▼

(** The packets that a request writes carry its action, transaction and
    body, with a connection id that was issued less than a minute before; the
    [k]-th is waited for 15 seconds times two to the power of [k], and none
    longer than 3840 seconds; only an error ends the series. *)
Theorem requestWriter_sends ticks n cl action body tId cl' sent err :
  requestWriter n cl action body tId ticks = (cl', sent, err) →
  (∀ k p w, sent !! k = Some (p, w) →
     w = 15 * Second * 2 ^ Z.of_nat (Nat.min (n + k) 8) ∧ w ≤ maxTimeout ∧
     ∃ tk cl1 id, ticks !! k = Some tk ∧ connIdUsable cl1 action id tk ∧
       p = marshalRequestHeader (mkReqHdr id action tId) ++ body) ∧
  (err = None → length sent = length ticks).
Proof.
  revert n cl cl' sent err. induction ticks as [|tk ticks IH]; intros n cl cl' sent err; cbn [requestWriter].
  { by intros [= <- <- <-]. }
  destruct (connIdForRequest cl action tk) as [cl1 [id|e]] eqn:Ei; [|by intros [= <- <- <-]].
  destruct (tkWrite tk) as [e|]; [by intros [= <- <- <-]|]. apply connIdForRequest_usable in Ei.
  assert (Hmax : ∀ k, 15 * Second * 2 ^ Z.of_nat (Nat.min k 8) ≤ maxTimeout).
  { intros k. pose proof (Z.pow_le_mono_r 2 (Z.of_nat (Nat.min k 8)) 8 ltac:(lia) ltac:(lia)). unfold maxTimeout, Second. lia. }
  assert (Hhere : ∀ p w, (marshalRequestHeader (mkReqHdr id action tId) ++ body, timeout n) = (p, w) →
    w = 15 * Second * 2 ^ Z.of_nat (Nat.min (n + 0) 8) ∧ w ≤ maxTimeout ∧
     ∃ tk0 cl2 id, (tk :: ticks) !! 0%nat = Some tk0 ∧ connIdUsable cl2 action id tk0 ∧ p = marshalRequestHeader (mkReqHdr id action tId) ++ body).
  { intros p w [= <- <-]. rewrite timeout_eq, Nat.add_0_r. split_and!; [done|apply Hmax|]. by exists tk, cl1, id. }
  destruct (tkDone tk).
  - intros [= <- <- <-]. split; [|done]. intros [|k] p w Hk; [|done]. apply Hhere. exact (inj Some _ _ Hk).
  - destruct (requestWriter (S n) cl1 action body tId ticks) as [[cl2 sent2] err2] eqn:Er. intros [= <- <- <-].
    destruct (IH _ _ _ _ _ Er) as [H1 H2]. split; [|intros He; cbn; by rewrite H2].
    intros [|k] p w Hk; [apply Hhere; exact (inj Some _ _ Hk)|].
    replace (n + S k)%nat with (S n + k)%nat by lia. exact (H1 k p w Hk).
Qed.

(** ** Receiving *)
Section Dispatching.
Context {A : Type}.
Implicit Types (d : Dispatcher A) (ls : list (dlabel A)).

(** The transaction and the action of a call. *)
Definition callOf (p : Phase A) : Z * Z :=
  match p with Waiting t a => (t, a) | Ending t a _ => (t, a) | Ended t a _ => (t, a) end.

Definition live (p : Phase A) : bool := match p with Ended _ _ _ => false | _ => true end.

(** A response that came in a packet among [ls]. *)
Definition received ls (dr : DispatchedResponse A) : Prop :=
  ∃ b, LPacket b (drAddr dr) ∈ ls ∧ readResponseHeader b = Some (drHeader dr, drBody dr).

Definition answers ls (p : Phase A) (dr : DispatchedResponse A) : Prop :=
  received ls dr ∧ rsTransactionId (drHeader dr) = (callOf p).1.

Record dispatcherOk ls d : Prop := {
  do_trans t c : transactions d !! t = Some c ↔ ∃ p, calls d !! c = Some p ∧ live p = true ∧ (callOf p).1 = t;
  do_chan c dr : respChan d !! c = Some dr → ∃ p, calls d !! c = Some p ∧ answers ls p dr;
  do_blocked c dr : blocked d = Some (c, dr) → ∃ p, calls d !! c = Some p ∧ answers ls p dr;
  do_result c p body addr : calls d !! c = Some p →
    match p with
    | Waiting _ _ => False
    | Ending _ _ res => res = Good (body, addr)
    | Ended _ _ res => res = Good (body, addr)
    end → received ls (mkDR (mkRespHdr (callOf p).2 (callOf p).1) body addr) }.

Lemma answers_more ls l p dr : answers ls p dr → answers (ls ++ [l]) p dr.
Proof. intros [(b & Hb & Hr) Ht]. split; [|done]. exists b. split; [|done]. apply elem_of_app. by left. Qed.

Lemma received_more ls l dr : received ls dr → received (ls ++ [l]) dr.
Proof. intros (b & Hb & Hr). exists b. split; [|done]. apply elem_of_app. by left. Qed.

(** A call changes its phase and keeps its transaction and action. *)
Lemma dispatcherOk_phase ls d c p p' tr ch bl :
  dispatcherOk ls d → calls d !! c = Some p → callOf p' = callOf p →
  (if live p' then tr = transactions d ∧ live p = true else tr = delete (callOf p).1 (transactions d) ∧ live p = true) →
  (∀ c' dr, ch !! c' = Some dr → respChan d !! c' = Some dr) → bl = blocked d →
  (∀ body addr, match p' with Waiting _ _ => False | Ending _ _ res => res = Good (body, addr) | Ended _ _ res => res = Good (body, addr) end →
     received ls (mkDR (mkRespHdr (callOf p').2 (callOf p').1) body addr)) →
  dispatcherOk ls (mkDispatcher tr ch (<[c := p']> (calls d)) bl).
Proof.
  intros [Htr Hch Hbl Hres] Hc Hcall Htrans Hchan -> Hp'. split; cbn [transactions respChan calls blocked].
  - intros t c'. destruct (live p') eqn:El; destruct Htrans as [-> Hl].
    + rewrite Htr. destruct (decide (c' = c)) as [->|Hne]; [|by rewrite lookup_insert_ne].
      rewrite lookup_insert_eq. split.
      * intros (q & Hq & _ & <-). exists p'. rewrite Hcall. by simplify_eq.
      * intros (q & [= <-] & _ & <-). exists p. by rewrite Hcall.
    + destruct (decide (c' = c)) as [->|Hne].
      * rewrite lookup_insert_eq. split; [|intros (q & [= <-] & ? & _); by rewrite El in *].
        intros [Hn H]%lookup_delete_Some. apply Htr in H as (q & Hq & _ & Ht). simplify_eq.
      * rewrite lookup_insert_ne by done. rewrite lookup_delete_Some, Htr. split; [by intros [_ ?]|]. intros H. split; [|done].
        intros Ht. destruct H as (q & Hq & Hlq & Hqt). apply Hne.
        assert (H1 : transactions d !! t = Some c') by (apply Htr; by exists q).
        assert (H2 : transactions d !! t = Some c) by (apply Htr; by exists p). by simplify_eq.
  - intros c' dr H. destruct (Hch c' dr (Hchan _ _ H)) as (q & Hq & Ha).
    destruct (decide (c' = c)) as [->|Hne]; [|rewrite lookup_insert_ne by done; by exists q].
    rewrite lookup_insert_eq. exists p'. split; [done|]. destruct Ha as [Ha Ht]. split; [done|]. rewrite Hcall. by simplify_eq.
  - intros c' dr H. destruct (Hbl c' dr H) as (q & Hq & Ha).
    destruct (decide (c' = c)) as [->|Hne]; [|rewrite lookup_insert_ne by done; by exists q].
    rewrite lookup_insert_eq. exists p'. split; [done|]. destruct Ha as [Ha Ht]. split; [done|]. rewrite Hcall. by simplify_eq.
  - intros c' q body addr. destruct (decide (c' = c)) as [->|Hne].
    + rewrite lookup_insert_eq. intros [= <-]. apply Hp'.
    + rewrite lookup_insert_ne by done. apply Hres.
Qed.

▲
▼

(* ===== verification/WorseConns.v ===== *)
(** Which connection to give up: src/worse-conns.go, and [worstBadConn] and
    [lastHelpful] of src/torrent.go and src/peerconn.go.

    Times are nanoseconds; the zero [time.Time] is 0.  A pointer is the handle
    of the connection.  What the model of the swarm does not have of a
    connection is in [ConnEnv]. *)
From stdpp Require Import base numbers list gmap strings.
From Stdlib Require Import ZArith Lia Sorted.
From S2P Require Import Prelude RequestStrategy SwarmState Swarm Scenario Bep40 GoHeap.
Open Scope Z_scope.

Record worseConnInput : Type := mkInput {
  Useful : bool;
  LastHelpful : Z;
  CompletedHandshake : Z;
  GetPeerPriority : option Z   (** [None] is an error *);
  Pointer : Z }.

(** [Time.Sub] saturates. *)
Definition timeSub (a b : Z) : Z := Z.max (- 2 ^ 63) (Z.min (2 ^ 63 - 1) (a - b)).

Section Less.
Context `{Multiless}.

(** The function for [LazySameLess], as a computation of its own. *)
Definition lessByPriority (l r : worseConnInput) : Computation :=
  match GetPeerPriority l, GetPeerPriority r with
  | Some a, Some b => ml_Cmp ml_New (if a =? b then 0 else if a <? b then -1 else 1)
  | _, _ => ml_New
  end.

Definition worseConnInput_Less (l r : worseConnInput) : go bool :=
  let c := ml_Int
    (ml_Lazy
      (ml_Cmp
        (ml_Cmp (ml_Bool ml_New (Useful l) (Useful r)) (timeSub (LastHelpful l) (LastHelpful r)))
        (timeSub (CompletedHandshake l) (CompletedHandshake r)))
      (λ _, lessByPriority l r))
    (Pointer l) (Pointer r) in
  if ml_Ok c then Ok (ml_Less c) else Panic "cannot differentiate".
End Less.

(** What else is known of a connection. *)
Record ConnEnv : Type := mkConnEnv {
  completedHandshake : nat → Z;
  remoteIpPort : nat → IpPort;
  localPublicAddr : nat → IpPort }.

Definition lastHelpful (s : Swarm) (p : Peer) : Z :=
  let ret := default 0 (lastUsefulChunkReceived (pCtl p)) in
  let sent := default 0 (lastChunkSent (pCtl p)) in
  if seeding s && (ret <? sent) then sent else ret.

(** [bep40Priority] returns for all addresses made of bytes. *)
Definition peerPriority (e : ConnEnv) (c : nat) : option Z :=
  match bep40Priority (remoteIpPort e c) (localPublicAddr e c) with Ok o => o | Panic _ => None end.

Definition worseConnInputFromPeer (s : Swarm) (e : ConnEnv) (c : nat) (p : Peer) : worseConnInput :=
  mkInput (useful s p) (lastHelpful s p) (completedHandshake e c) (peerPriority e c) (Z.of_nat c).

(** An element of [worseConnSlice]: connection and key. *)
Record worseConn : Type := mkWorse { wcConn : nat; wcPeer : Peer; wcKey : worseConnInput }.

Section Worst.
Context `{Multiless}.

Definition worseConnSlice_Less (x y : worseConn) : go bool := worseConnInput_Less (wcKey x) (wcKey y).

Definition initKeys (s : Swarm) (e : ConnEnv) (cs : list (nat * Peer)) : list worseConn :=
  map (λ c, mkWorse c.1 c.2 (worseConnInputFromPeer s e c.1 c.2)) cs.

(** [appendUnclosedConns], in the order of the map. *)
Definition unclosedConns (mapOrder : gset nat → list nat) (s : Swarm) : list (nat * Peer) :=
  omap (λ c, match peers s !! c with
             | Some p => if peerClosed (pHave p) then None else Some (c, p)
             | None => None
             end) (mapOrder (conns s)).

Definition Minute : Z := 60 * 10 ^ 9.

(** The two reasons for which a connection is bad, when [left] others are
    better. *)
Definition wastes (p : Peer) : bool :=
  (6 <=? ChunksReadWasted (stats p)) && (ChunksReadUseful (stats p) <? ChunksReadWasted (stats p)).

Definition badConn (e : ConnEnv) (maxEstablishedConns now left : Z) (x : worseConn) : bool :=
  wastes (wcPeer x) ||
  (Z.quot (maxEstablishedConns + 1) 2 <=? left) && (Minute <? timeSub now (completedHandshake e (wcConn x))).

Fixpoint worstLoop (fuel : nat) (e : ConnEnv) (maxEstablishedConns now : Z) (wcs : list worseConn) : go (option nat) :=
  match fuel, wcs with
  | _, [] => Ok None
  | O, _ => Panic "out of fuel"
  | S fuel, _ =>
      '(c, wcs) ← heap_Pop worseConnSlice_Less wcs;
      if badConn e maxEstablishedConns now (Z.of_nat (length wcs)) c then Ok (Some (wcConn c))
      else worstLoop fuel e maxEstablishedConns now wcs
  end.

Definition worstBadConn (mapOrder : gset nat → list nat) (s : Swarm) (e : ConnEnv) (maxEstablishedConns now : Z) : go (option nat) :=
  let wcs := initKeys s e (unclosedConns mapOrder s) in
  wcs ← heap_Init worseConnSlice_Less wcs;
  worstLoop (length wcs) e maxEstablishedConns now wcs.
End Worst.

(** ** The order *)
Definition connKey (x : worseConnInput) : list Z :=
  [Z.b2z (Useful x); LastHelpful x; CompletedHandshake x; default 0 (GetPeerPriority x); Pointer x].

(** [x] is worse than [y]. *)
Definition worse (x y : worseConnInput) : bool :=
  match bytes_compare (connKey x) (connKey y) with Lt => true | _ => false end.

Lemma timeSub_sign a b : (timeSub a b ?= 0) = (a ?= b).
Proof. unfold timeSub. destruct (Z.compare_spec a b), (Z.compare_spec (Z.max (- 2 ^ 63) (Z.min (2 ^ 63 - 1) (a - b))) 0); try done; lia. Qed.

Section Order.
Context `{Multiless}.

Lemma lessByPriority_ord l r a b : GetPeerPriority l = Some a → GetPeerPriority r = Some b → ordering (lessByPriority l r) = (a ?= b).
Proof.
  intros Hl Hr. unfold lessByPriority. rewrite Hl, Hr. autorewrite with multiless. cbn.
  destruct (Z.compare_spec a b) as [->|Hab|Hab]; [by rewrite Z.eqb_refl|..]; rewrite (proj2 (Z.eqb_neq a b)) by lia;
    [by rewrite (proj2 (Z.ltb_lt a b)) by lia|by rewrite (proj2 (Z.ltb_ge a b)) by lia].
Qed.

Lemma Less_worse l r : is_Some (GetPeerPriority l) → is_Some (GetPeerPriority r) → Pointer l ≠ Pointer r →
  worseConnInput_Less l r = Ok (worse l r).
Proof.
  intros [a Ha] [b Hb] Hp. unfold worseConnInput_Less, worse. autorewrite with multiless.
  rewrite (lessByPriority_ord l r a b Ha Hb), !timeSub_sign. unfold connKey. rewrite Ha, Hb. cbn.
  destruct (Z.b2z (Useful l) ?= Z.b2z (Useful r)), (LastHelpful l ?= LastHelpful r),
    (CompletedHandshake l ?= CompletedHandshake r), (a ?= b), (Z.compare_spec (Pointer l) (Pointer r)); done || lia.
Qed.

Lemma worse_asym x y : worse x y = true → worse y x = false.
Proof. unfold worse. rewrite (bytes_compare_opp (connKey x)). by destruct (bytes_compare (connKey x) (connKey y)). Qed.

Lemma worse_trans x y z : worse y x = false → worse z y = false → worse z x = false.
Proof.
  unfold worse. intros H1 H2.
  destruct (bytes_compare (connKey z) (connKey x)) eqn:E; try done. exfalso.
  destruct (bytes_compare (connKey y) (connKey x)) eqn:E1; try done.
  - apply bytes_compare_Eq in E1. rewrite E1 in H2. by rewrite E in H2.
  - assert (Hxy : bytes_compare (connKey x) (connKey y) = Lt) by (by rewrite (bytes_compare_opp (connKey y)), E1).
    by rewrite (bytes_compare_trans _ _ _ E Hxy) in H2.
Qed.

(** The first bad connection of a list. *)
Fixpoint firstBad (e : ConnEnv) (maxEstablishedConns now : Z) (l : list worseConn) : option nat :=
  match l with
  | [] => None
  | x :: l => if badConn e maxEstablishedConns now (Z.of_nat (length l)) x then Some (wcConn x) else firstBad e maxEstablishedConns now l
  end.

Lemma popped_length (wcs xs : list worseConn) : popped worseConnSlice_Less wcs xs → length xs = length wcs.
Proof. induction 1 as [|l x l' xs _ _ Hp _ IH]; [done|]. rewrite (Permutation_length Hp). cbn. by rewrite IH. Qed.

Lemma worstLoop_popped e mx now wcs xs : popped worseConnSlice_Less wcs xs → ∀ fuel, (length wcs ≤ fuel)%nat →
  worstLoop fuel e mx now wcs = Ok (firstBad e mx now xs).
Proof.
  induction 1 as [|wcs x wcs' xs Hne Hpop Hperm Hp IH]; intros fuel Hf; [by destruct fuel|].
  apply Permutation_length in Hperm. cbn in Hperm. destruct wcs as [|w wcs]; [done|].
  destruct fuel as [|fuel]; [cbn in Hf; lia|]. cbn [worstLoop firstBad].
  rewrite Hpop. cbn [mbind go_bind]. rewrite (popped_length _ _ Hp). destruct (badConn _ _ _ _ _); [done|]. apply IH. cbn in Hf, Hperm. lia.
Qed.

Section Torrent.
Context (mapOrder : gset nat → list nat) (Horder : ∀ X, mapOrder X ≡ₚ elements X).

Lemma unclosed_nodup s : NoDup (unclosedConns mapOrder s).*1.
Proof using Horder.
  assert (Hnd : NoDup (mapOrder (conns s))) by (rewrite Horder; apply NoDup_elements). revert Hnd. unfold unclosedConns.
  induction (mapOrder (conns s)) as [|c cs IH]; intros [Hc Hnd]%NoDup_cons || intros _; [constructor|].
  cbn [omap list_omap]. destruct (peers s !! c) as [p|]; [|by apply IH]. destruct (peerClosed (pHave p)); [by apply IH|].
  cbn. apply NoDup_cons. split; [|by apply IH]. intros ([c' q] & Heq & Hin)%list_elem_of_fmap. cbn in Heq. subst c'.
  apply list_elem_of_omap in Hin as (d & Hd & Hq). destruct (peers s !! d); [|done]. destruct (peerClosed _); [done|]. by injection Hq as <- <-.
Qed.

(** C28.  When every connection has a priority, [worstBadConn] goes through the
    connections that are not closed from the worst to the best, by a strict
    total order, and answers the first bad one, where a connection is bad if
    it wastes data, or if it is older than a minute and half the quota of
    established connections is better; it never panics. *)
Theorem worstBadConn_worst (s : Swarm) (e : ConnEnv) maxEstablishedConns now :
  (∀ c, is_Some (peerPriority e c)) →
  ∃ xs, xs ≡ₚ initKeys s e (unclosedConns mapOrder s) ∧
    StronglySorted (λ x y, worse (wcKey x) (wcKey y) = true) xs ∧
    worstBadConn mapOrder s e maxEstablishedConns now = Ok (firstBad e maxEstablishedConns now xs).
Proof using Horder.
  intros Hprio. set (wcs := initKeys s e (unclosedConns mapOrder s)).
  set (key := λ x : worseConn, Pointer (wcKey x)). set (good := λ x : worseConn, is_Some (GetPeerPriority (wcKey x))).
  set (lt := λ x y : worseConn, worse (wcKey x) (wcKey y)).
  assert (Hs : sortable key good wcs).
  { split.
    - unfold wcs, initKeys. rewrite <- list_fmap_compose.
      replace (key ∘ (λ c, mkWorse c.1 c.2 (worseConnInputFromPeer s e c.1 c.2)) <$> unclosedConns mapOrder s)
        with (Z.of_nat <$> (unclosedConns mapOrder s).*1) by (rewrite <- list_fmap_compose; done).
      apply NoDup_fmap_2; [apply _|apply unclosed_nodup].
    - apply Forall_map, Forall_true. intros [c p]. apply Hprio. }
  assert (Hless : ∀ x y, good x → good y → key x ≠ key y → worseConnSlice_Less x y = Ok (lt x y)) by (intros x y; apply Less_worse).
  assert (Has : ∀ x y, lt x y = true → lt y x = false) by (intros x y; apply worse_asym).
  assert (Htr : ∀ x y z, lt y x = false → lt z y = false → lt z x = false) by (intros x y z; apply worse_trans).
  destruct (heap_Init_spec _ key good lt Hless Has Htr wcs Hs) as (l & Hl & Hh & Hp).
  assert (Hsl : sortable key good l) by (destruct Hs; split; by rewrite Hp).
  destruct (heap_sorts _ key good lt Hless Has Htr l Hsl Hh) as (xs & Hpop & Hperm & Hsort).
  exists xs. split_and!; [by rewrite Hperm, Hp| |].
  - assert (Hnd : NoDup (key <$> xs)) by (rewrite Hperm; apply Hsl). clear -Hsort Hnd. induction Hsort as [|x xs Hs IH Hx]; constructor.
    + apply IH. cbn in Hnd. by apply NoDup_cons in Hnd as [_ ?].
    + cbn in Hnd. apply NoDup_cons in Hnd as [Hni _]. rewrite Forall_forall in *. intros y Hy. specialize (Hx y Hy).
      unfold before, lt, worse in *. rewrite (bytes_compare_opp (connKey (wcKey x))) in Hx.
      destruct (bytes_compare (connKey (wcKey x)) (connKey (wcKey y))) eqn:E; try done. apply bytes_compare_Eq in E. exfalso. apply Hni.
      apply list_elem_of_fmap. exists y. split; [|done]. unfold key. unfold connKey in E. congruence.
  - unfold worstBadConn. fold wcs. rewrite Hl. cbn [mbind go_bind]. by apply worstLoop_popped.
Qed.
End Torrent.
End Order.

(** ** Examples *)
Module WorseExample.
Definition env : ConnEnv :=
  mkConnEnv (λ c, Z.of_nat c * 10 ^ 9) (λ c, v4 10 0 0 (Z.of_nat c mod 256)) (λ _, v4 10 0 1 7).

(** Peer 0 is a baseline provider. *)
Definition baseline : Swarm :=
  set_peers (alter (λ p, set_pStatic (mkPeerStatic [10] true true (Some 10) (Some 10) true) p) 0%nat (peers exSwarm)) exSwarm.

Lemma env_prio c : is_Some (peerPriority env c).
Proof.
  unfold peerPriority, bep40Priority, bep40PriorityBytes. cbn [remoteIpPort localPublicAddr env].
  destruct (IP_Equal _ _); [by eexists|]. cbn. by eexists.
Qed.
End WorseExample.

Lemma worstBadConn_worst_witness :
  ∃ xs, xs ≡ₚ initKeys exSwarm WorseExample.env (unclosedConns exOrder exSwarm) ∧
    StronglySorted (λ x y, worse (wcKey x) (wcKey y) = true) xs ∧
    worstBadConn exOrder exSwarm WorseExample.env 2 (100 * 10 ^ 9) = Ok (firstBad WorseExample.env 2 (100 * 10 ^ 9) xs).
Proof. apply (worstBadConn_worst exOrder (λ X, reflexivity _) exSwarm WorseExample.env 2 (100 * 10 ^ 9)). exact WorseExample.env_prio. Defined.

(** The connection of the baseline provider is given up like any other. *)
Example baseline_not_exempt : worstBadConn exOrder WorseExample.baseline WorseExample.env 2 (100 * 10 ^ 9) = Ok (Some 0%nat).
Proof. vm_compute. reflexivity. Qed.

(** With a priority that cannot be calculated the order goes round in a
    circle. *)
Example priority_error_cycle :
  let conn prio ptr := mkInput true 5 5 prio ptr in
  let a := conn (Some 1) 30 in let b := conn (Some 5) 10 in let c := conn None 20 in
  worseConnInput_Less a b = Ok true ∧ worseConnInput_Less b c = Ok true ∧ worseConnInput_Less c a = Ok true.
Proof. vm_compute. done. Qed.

▲

ASSIGNMENT: Look above for the line with "Definition worseConnInput_Less (l" and the line with "Definition wastes (p", and reproduce exactly those two lines plus every line between, nothing more.

RESPONSE BELOW:
Definition worseConnInput_Less (l r : worseConnInput) : go bool :=
  let c := ml_Int
    (ml_Lazy
      (ml_Cmp
        (ml_Cmp (ml_Bool ml_New (Useful l) (Useful r)) (timeSub (LastHelpful l) (LastHelpful r)))
        (timeSub (CompletedHandshake l) (CompletedHandshake r)))
      (λ _, lessByPriority l r))
    (Pointer l) (Pointer r) in
  if ml_Ok c then Ok (ml_Less c) else Panic "cannot differentiate".
End Less.

(** What else is known of a connection. *)
Record ConnEnv : Type := mkConnEnv {
  completedHandshake : nat → Z;
  remoteIpPort : nat → IpPort;
  localPublicAddr : nat → IpPort }.

Definition lastHelpful (s : Swarm) (p : Peer) : Z :=
  let ret := default 0 (lastUsefulChunkReceived (pCtl p)) in
  let sent := default 0 (lastChunkSent (pCtl p)) in
  if seeding s && (ret <? sent) then sent else ret.

(** [bep40Priority] returns for all addresses made of bytes. *)
Definition peerPriority (e : ConnEnv) (c : nat) : option Z :=
  match bep40Priority (remoteIpPort e c) (localPublicAddr e c) with Ok o => o | Panic _ => None end.

Definition worseConnInputFromPeer (s : Swarm) (e : ConnEnv) (c : nat) (p : Peer) : worseConnInput :=
  mkInput (useful s p) (lastHelpful s p) (completedHandshake e c) (peerPriority e c) (Z.of_nat c).

(** An element of [worseConnSlice]: connection and key. *)
Record worseConn : Type := mkWorse { wcConn : nat; wcPeer : Peer; wcKey : worseConnInput }.

Section Worst.
Context `{Multiless}.

Definition worseConnSlice_Less (x y : worseConn) : go bool := worseConnInput_Less (wcKey x) (wcKey y).

Definition initKeys (s : Swarm) (e : ConnEnv) (cs : list (nat * Peer)) : list worseConn :=
  map (λ c, mkWorse c.1 c.2 (worseConnInputFromPeer s e c.1 c.2)) cs.

(** [appendUnclosedConns], in the order of the map. *)
Definition unclosedConns (mapOrder : gset nat → list nat) (s : Swarm) : list (nat * Peer) :=
  omap (λ c, match peers s !! c with
             | Some p => if peerClosed (pHave p) then None else Some (c, p)
             | None => None
             end) (mapOrder (conns s)).

Definition Minute : Z := 60 * 10 ^ 9.

(** The two reasons for which a connection is bad, when [left] others are
    better. *)
Definition wastes (p : Peer) : bool :=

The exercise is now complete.